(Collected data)
(* ===== verification/DecisionSpec.v ===== *)
(** * Matches as a commutative monoid, and the regular patterns

    Bindings reach a leaf of the decision tree in the order the columns were
    split, and the sequential lowering in the order of the pattern, so results
    are compared up to the order of their bindings ([≋]).  The second half
    states which patterns the tree compiles exactly: [regular] patterns whose
    constructors are told apart by their tests ([distinguishable]). *)

From stdpp Require Import base numbers list option gmap fin_maps sets strings.
From Stdlib Require Import SpecFloat.
From S2P Require Import Prelude Names MatchValue MatchPattern Decision.

(** ** Results up to the order of the bindings *)

Definition env_equiv (x y : option Env) : Prop := option_Forall2 Permutation x y.

Infix "≋" := env_equiv (at level 70) : elle_scope.
Open Scope elle_scope.

#[export] Instance env_equiv_equivalence : Equivalence env_equiv.
Proof.
  split.
  - intros []; by constructor.
  - destruct 1; by constructor.
  - destruct 1; inversion 1; constructor; by etrans.
Qed.

#[export] Instance conj_proper : Proper (env_equiv ==> env_equiv ==> env_equiv) conj.
Proof.
  intros x x' Hx y y' Hy. destruct Hx as [e1 e1' He|]; [|done].
  destruct Hy as [e2 e2' He'|]; [|done]. simpl. constructor. by rewrite He, He'.
Qed.

Lemma conj_comm x y : conj x y ≋ conj y x.
Proof. destruct x, y; simpl; constructor. apply Permutation_app_comm. Qed.

Lemma conj_assoc x y z : conj x (conj y z) = conj (conj x y) z.
Proof. destruct x, y, z; simpl; by rewrite ?app_assoc. Qed.

Lemma conj_nil_l x : conj (Some []) x = x.
Proof. by destruct x. Qed.

Lemma conj_None_r x : conj x None = None.
Proof. by destruct x. Qed.

Lemma conj_swap x y z : conj x (conj y z) ≋ conj y (conj x z).
Proof. by rewrite !conj_assoc, (conj_comm x y). Qed.

Lemma env_equiv_None x : None ≋ x -> x = None.
Proof. inversion 1; done. Qed.

Lemma env_equiv_Some x e : x ≋ Some e -> exists e', x = Some e' /\ e' ≡ₚ e.
Proof. inversion 1; eauto. Qed.

Lemma conj_Some x y e : conj x y = Some e -> exists e1 e2, x = Some e1 /\ y = Some e2 /\ e = e1 ++ e2.
Proof. destruct x, y; simpl; [|done..]. intros [= <-]. eauto. Qed.

#[global] Arguments conj : simpl never.

Lemma conj_all_app xs ys : conj_all (xs ++ ys) = conj (conj_all xs) (conj_all ys).
Proof. induction xs as [|x xs IH]; simpl; [by rewrite conj_nil_l|]. by rewrite IH, conj_assoc. Qed.

#[export] Instance conj_all_perm : Proper (Permutation ==> env_equiv) conj_all.
Proof.
  induction 1 as [|x xs ys _ IH|x y xs|xs ys zs _ IH1 _ IH2]; simpl; [done| | |by etrans].
  - by rewrite IH.
  - apply conj_swap.
Qed.

Lemma conj_all_units {A} (f : A -> option Env) (l : list A) :
  Forall (fun a => f a = Some []) l -> conj_all (List.map f l) = Some [].
Proof. induction 1 as [|a l Ha _ IH]; simpl; [done|]. by rewrite Ha, IH. Qed.

Lemma match_all_app m ps ps' vs vs' :
  length ps = length vs ->
  match_all m (ps ++ ps') (vs ++ vs') = conj (match_all m ps vs) (match_all m ps' vs').
Proof.
  revert vs. induction ps as [|p ps IH]; intros [|v vs] Hl; simpl in *; try done.
  - by rewrite conj_nil_l.
  - rewrite IH by lia. by rewrite conj_assoc.
Qed.

Lemma match_all_map {A} m (f : A -> HirPattern) (g : A -> Value) (l : list A) :
  match_all m (List.map f l) (List.map g l) = conj_all (List.map (fun a => m (f a) (g a)) l).
Proof. induction l as [|a l IH]; simpl; [done|]. by rewrite IH. Qed.

Lemma match_all_wildcards vs : match_all matches (replicate (length vs) PWildcard) vs = Some [].
Proof. induction vs as [|v vs IH]; simpl; [done|]. by rewrite IH. Qed.

(** ** Slots *)

Lemma slots_list_to_map e : slots e = list_to_map (reverse e).
Proof.
  unfold slots. rewrite <- (reverse_involutive e) at 1. generalize (reverse e). clear e. intros e.
  induction e as [|[b w] e IH]; [done|]. by rewrite reverse_cons, foldl_app, IH.
Qed.

Lemma slots_perm e1 e2 : e1 ≡ₚ e2 -> NoDup (e1.*1) -> slots e1 = slots e2.
Proof.
  intros Hp Hnd. rewrite !slots_list_to_map. apply list_to_map_proper.
  - rewrite fmap_reverse. by rewrite reverse_Permutation.
  - by rewrite !reverse_Permutation.
Qed.

(** ** Regular patterns *)

(** An alternative of a nested or-pattern that the column splitting keeps:
    not a catch-all, not an or-pattern itself, and binding no struct rest. *)
Definition plain_alternative (p : HirPattern) : bool :=
  match p with
  | PWildcard | PVar _ | POr _ => false
  | PStruct _ (Some (PVar _)) | PTable _ (Some (PVar _)) => false
  | _ => true
  end.

(** A keyed rest that binds at most a name. *)
Definition simple_rest (r : option HirPattern) : bool :=
  match r with None | Some PWildcard | Some (PVar _) => true | _ => false end.

Fixpoint regular (p : HirPattern) : bool :=
  let opt r := match r with Some q => regular q | None => true end in
  match p with
  | PWildcard | PNil | PLiteral _ | PVar _ => true
  | PPair h t => regular h && regular t
  | PList es r =>
      match es, r with [], Some _ => false | _, _ => true end && forallb regular es && opt r
  | PTuple es r | PArray es r => (N.of_nat (length es) <? 65536)%N && forallb regular es && opt r
  | PStruct es r | PTable es r =>
      bool_decide (NoDup (es.*1)) && forallb (fun e => regular e.2) es && simple_rest r
  | PSet b | PSetMut b => regular b
  | POr alts => forallb (fun a => plain_alternative a && regular a) alts
  end.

**The problem**
Output, from the data above, the lines from the line with "Lemma conj_Some x" to the line with "Lemma conj_all_app xs" exactly as they stand, both ends included and nothing else.

**Output below**
Lemma conj_Some x y e : conj x y = Some e -> exists e1 e2, x = Some e1 /\ y = Some e2 /\ e = e1 ++ e2.
Proof. destruct x, y; simpl; [|done..]. intros [= <-]. eauto. Qed.

#[global] Arguments conj : simpl never.

Lemma conj_all_app xs ys : conj_all (xs ++ ys) = conj (conj_all xs) (conj_all ys).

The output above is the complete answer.